Posthitis (pronounced pos-THI-tis) is the inflammation of the foreskin (prepuce) of the human penis. It is characterised by swelling and redness on the skin and it may be accompanied by a smelly discharge.

Posthitis

The term posthitis comes from the Greek "posthe", meaning foreskin, and "-itis", meaning inflammation.

Causes

Posthitis can have infectious causes such as bacteria or fungi, or non-infectious causes such as contact dermatitis or psoriasis. The inflammation may be caused by irritants in the environment. Common causative organisms include candida, chlamydia, and gonorrhea. The cause must be properly diagnosed before a treatment can be prescribed. A common risk factor is diabetes.

Posthitis can lead to phimosis, the tightening of the foreskin which makes it difficult to retract over the glans. Posthitis can also lead to superficial ulcerations and diseases of the inguinal lymph nodes.

Prevention

Hygiene, in particular the regular cleaning of the glans, is generally considered sufficient to prevent infection and inflammation of the foreskin. Full retraction of the foreskin may not be possible in boys younger than about ten years and some may not be able to fully retract their foreskin for cleaning until their late teens.

Treatment

If contact dermatitis is suspected, soaps and other external irritants should be discontinued and a latex allergy should be investigated.

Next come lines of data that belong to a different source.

(* ===== verification/Md5.v ===== *)
(** crypto/md5 (RFC 1321), executable, so that the marker of a set of rules can be
    computed. *)

From S2P Require Export Fingerprint.
From Stdlib Require Import Ascii String NArith.
Local Open Scope string_scope.

Module Md5.
Local Open Scope N_scope.

Definition K : list N :=
  [3614090360; 3905402710; 606105819; 3250441966; 4118548399; 1200080426; 2821735955; 4249261313;
   1770035416; 2336552879; 4294925233; 2304563134; 1804603682; 4254626195; 2792965006; 1236535329;
   4129170786; 3225465664; 643717713; 3921069994; 3593408605; 38016083; 3634488961; 3889429448;
   568446438; 3275163606; 4107603335; 1163531501; 2850285829; 4243563512; 1735328473; 2368359562;
   4294588738; 2272392833; 1839030562; 4259657740; 2763975236; 1272893353; 4139469664; 3200236656;
   681279174; 3936430074; 3572445317; 76029189; 3654602809; 3873151461; 530742520; 3299628645;
   4096336452; 1126891415; 2878612391; 4237533241; 1700485571; 2399980690; 4293915773; 2240044497;
   1873313359; 4264355552; 2734768916; 1309151649; 4149444226; 3174756917; 718787259; 3951481745].

(** The rotations of the four rounds. *)
Definition rotations : list N :=
  List.concat (map (λ r, List.concat (replicate 4 r)) [[7; 12; 17; 22]; [5; 9; 14; 20]; [4; 11; 16; 23]; [6; 10; 15; 21]]).

Definition H0 : list N := [1732584193; 4023233417; 2562383102; 271733878].

Definition rotl (k x : N) : N := N.lor (Sha256.w32 (N.shiftl x k)) (N.shiftr x (32 - k)).
Definition not32 (x : N) : N := N.lxor x 4294967295.

(** Little-endian words of a block. *)
Fixpoint words (bs : list N) : list N :=
  match bs with
  | a :: b :: c :: d :: bs => (((d * 256 + c) * 256 + b) * 256 + a) :: words bs
  | _ => []
  end.

(** The function of a step and the word it takes. *)
Definition mix (i : nat) (b c d : N) : N * nat :=
  if (i <? 16)%nat then (N.lor (N.land b c) (N.land (not32 b) d), i)
  else if (i <? 32)%nat then (N.lor (N.land d b) (N.land (not32 d) c), (5 * i + 1) mod 16)%nat
  else if (i <? 48)%nat then (N.lxor b (N.lxor c d), (3 * i + 5) mod 16)%nat
  else (N.lxor c (N.lor b (not32 d)), (7 * i) mod 16)%nat.

Definition round (ws st : list N) (i : nat) : list N :=
  match st with
  | [a; b; c; d] =>
      let '(f, g) := mix i b c d in
      let f := Sha256.add32 (Sha256.add32 f a) (Sha256.add32 (nth i K 0) (nth g ws 0)) in
      [d; Sha256.add32 b (rotl (nth i rotations 0) f); b; c]
  | _ => st
  end.

Definition compress (h block : list N) : list N :=
  zip_with Sha256.add32 h (foldl (round (words block)) h (seq 0 64)).

Fixpoint blocks (fuel : nat) (bs h : list N) : list N :=
  match fuel with
  | O => h
  | S fuel => blocks fuel (drop 64 bs) (compress h (take 64 bs))
  end.

(** [n] as [k] little-endian bytes. *)
Fixpoint le_bytes (k : nat) (n : N) : list N :=
  match k with
  | O => []
  | S k => n mod 256 :: le_bytes k (n / 256)
  end.

Definition pad (bs : list N) : list N :=
  let n := List.length bs in
  (bs ++ [128%N] ++ replicate ((119 - n mod 64) mod 64) 0%N ++ le_bytes 8 (8 * N.of_nat n))%list.

(** [md5.Sum] *)
Definition Sum (s : string) : list N :=
  let bs := pad (Sha256.bytes s) in
  flat_map (le_bytes 4) (blocks (List.length bs / 64) bs H0).

End Md5.

Example md5_empty : hex_encode (Md5.Sum "") = "d41d8cd98f00b204e9800998ecf8427e".
Proof. vm_compute. reflexivity. Qed.
Example md5_abc : hex_encode (Md5.Sum "abc") = "900150983cd24fb0d6963f7d28e17f72".
Proof. vm_compute. reflexivity. Qed.
Example md5_two_blocks :
  hex_encode (Md5.Sum "12345678901234567890123456789012345678901234567890123456789012345678901234567890")
  = "57edf4a22be3c955ac49da2e2107b67a".
Proof. vm_compute. reflexivity. Qed.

The treatment depends on identification of the cause. Irritants in the environment should be removed. Antibiotics and antifungals can be used to treat the infection,[1] but good hygiene such as keeping the area dry is essential to stop recurrence, however excessive washing with soap can cause contact dermatitis.[2]

If infection is sexually transmitted, sexual partners should be notified and treated.

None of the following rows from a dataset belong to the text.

(* ===== verification/Db.v ===== *)
(** The effects the stateful components share: a state monad over the rows of
    the database (the tables of db/migrations/00001_baseline.sql the modelled
    code uses) and a component's own memory.

    What a run cannot know in advance is the environment [Env], consulted once
    per effect through a tick counter: the wall clock ([timeseries.Now]), the
    ids [utils.NanoId] makes, whether a database call fails, and what a
    notification client answers.  A failed call changes no row.  One run of the
    watchers is sequential: the calls of one handler are not interleaved with
    those of another. *)

From S2P Require Export Json Model.
From Stdlib Require Import Ascii String ZArith Lia.
Local Open Scope string_scope.
Local Open Scope Z_scope.

(** * db/incident.go: notification destinations *)
Definition IntegrationTypeSlack : string := "slack".
Definition IntegrationTypePagerduty : string := "pagerduty".
Definition IntegrationTypeTeams : string := "teams".
Definition IntegrationTypeOpsgenie : string := "opsgenie".
Definition IntegrationTypeWebhook : string := "webhook".

Record Destination := { d_IntegrationType : string; d_SlackChannel : string; d_TeamsChannel : string }.
#[export] Instance Destination_eq_dec : EqDecision Destination.
Proof. solve_decision. Defined.

(** [IncidentNotificationDestination.Value] and [Scan] *)
Definition dest_Value (d : Destination) : string :=
  if String.eqb (d_IntegrationType d) IntegrationTypeSlack then
    (d_IntegrationType d ++ ":" ++ d_SlackChannel d)%string
  else if String.eqb (d_IntegrationType d) IntegrationTypeTeams && negb (String.eqb (d_TeamsChannel d) "") then
    (d_IntegrationType d ++ ":" ++ d_TeamsChannel d)%string
  else d_IntegrationType d.

Definition dest_Scan (src : string) : Destination :=
  match Split ":" src with
  | [] => {| d_IntegrationType := ""; d_SlackChannel := ""; d_TeamsChannel := "" |}
  | [t] => {| d_IntegrationType := t; d_SlackChannel := ""; d_TeamsChannel := "" |}
  | t :: c :: _ =>
      {| d_IntegrationType := t;
         d_SlackChannel := if String.eqb t IntegrationTypeSlack then c else "";
         d_TeamsChannel := if String.eqb t IntegrationTypeTeams then c else "" |}
  end.

(** * Rows

    A column the code writes as JSON holds the value itself. *)

(** [alert].  [application_id] and [severity] are the texts the code writes. *)
Record AlertRow := {
  r_id : string;
  r_fingerprint : string;
  r_rule_id : string;
  r_project_id : string;
  r_application_id : string;
  r_application_category : string;
  r_severity : string;
  r_summary : string;
  r_details : list AlertDetail;
  r_opened_at : Z;
  r_resolved_at : Z;
  r_updated_at : Z;
  r_suppressed : bool;
  r_resolved_by : string;
  r_report : string;
  r_pattern_words : string;
  r_manually_resolved_at : Z
}.
#[export] Instance AlertRow_eq_dec : EqDecision AlertRow.
Proof. solve_decision. Defined.

(** [alerting_rule]: [config] is the JSON of [alertingRuleConfig]. *)
Record alertingRuleConfig := {
  cfg_Name : string;
  cfg_Source : AlertSource;
  cfg_Selector : AppSelector;
  cfg_Severity : Z;
  cfg_For : Z;
  cfg_KeepFiringFor : Z;
  cfg_Templates : AlertTemplates;
  cfg_NotificationCategory : string;
  cfg_Readonly : bool
}.
Record RuleRow := {
  ru_id : string;
  ru_project_id : string;
  ru_config : alertingRuleConfig;
  ru_enabled : bool;
  ru_builtin : bool;
  ru_created_at : Z;
  ru_updated_at : Z
}.

Record AlertNotificationDetails := {
  nd_ProjectName : string;
  nd_RuleName : string;
  nd_Severity : string;
  nd_Summary : string;
  nd_Details : list AlertDetail;
  nd_Duration : string;
  nd_ResolvedBy : string
}.

(** [alert_notification] *)
Record AlertNotificationRow := {
  an_project_id : string;
  an_alert_id : string;
  an_rule_id : string;
  an_application_id : string;
  an_status : Z;
  an_destination : string;
  an_timestamp : Z;
  an_sent_at : Z;
  an_external_key : string;
  an_details : option AlertNotificationDetails
}.

(** [incident]: [details] and [rca] hold the values themselves, [None] for an
    empty text; [rca_status] and [rca_summary] may be NULL. *)
Record BurnRate := {
  br_LongWindowPercentage : f32;
  br_ShortWindowPercentage : f32;
  br_LongWindowBurnRate : f32;
  br_ShortWindowBurnRate : f32;
  br_LongWindow : Z;
  br_ShortWindow : Z;
  br_Severity : Z;
  br_Threshold : f32
}.
Record IncidentDetails := {
  id_AvailabilityBurnRates : list BurnRate;
  id_LatencyBurnRates : list BurnRate;
  id_AvailabilityImpact : f32;
  id_LatencyImpact : f32
}.
(** The propagation map and the widgets, which no modelled code reads, are left out. *)
Record RCA := {
  rca_Status : string;
  rca_Error : string;
  rca_ShortSummary : string;
  rca_RootCause : string;
  rca_ImmediateFixes : string;
  rca_DetailedRootCause : string
}.

Record IncidentRow := {
  ir_project_id : string;
  ir_application_id : string;
  ir_key : string;
  ir_opened_at : Z;
  ir_resolved_at : Z;
  ir_severity : Z;
  ir_details : option IncidentDetails;
  ir_rca : option RCA;
  ir_rca_status : option string;
  ir_rca_summary : option string
}.

Record IncidentNotificationDetails := {
  ind_Reports : list (string * string * string);
  ind_RCASummary : string;
  ind_RCARemediations : string
}.

(** [incident_notification] *)
Record IncidentNotificationRow := {
  in_project_id : string;
  in_application_id : string;
  in_incident_key : string;
  in_status : Z;
  in_destination : string;
  in_timestamp : Z;
  in_sent_at : Z;
  in_external_key : string;
  in_details : option IncidentNotificationDetails
}.

(** [check_configs]; the column [configs] holds JSON. *)
Record CheckConfigsRow := {
  ck_project_id : string;
  ck_application_id : option string;
  ck_configs : option json
}.

(** [application_deployment]; the last three columns hold JSON or NULL. *)
Record ApplicationDeploymentRow := {
  dr_project_id : string;
  dr_application_id : string;
  dr_name : string;
  dr_started_at : Z;
  dr_finished_at : Z;
  dr_details : option (list string);
  dr_metrics_snapshot : option MetricsSnapshot;
  dr_notifications : option ApplicationDeploymentNotifications
}.

Record Tables := {
  t_alert : list AlertRow;
  t_alerting_rule : list RuleRow;
  t_alert_notification : list AlertNotificationRow;
  t_incident : list IncidentRow;
  t_incident_notification : list IncidentNotificationRow;
  t_check_configs : list CheckConfigsRow;
  t_application_deployment : list ApplicationDeploymentRow
}.

Definition with_alert (f : list AlertRow → list AlertRow) (t : Tables) : Tables :=
  {| t_alert := f (t_alert t); t_alerting_rule := t_alerting_rule t;
     t_alert_notification := t_alert_notification t; t_incident := t_incident t;
     t_incident_notification := t_incident_notification t; t_check_configs := t_check_configs t;
     t_application_deployment := t_application_deployment t |}.
Definition with_alerting_rule (f : list RuleRow → list RuleRow) (t : Tables) : Tables :=
  {| t_alert := t_alert t; t_alerting_rule := f (t_alerting_rule t);
     t_alert_notification := t_alert_notification t; t_incident := t_incident t;
     t_incident_notification := t_incident_notification t; t_check_configs := t_check_configs t;
     t_application_deployment := t_application_deployment t |}.
Definition with_alert_notification (f : list AlertNotificationRow → list AlertNotificationRow) (t : Tables) : Tables :=
  {| t_alert := t_alert t; t_alerting_rule := t_alerting_rule t;
     t_alert_notification := f (t_alert_notification t); t_incident := t_incident t;
     t_incident_notification := t_incident_notification t; t_check_configs := t_check_configs t;
     t_application_deployment := t_application_deployment t |}.
Definition with_incident (f : list IncidentRow → list IncidentRow) (t : Tables) : Tables :=
  {| t_alert := t_alert t; t_alerting_rule := t_alerting_rule t;
     t_alert_notification := t_alert_notification t; t_incident := f (t_incident t);
     t_incident_notification := t_incident_notification t; t_check_configs := t_check_configs t;
     t_application_deployment := t_application_deployment t |}.
Definition with_incident_notification (f : list IncidentNotificationRow → list IncidentNotificationRow) (t : Tables) : Tables :=
  {| t_alert := t_alert t; t_alerting_rule := t_alerting_rule t;
     t_alert_notification := t_alert_notification t; t_incident := t_incident t;
     t_incident_notification := f (t_incident_notification t); t_check_configs := t_check_configs t;
     t_application_deployment := t_application_deployment t |}.
Definition with_check_configs (f : list CheckConfigsRow → list CheckConfigsRow) (t : Tables) : Tables :=
  {| t_alert := t_alert t; t_alerting_rule := t_alerting_rule t;
     t_alert_notification := t_alert_notification t; t_incident := t_incident t;
     t_incident_notification := t_incident_notification t; t_check_configs := f (t_check_configs t);
     t_application_deployment := t_application_deployment t |}.

Definition with_application_deployment (f : list ApplicationDeploymentRow → list ApplicationDeploymentRow) (t : Tables) : Tables :=
  {| t_alert := t_alert t; t_alerting_rule := t_alerting_rule t;
     t_alert_notification := t_alert_notification t; t_incident := t_incident t;
     t_incident_notification := t_incident_notification t; t_check_configs := t_check_configs t;
     t_application_deployment := f (t_application_deployment t) |}.

(** * WHERE, UPDATE and ORDER BY

    A WHERE clause is a boolean function of a row; an UPDATE maps the rows that
    satisfy one. *)
Definition update_where {R} (p : R → bool) (f : R → R) (rows : list R) : list R :=
  (λ r, if p r then f r else r) <$> rows.

Definition where_ {R} (p : R → bool) (rows : list R) : list R := List.filter p rows.
(* ===== verification/Checks.v ===== *)
(** model/check.go: the table of checks and the settings of one application
    (CheckConfigs), with the statements of db/check_configs.go and
    [AuditReport.CreateCheck] of model/audit_report.go.

    [CheckConfigs] maps an application id, possibly a glob pattern, to the JSON
    of its settings; [getRaw] ranges over that map, so it is the list of its
    entries in the order one run visits them, each id once. *)

From S2P Require Export Db.
From Stdlib Require Import Ascii String ZArith Lia.
Local Open Scope string_scope.
Local Open Scope Z_scope.

(** * model/audit_report.go: the reports a check belongs to *)
Definition AuditReportInstances : string := "Instances".
Definition AuditReportCPU : string := "CPU".
Definition AuditReportGPU : string := "GPU".
Definition AuditReportMemory : string := "Memory".
Definition AuditReportStorage : string := "Storage".
Definition AuditReportNetwork : string := "Net".
Definition AuditReportDNS : string := "DNS".
Definition AuditReportPostgres : string := "Postgres".
Definition AuditReportRedis : string := "Redis".
Definition AuditReportMongodb : string := "Mongodb".
Definition AuditReportMemcached : string := "Memcached".
Definition AuditReportMysql : string := "Mysql".
Definition AuditReportJvm : string := "JVM".
Definition AuditReportDotNet : string := ".NET".
Definition AuditReportPython : string := "Python".
Definition AuditReportNodejs : string := "Node.js".
Definition AuditReportNode : string := "Node".
Definition AuditReportDeployments : string := "Deployments".
Definition AuditReportProfiling : string := "Profiling".
Definition AuditReportTracing : string := "Tracing".

(** The units of a threshold. *)
Definition CheckUnitPercent : string := "percent".
Definition CheckUnitSecond : string := "second".
Definition CheckUnitByte : string := "byte".
Definition CheckUnitSecondsPerSecond : string := "seconds/second".

Record CheckConfig := {
  cc_Id : string;
  cc_Category : string;
  cc_Type : CheckType;
  cc_Title : string;
  cc_DefaultThreshold : f32;
  cc_Unit : string;
  cc_MessageTemplate : string;
  cc_ConditionFormatTemplate : string
}.

(** The double quote of a template. *)
Definition dq : string := String "034" EmptyString.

Posthitis and balanitis (inflammation of the glans penis) usually occur together as balanoposthitis. Circumcision can prevent balanoposthitis, though balanitis can still occur separately.

References

  1. Edwards S. Balanitis and balanoposthitis: a review. Genitourin Med 1996;72(3):155-9.
  2. Birley HDL, Luzzi GA, Bell R. Clinical features and management of recurrent balanitis: association with atopy and genital washing. Genitourin Med 1993;69(5):400-3.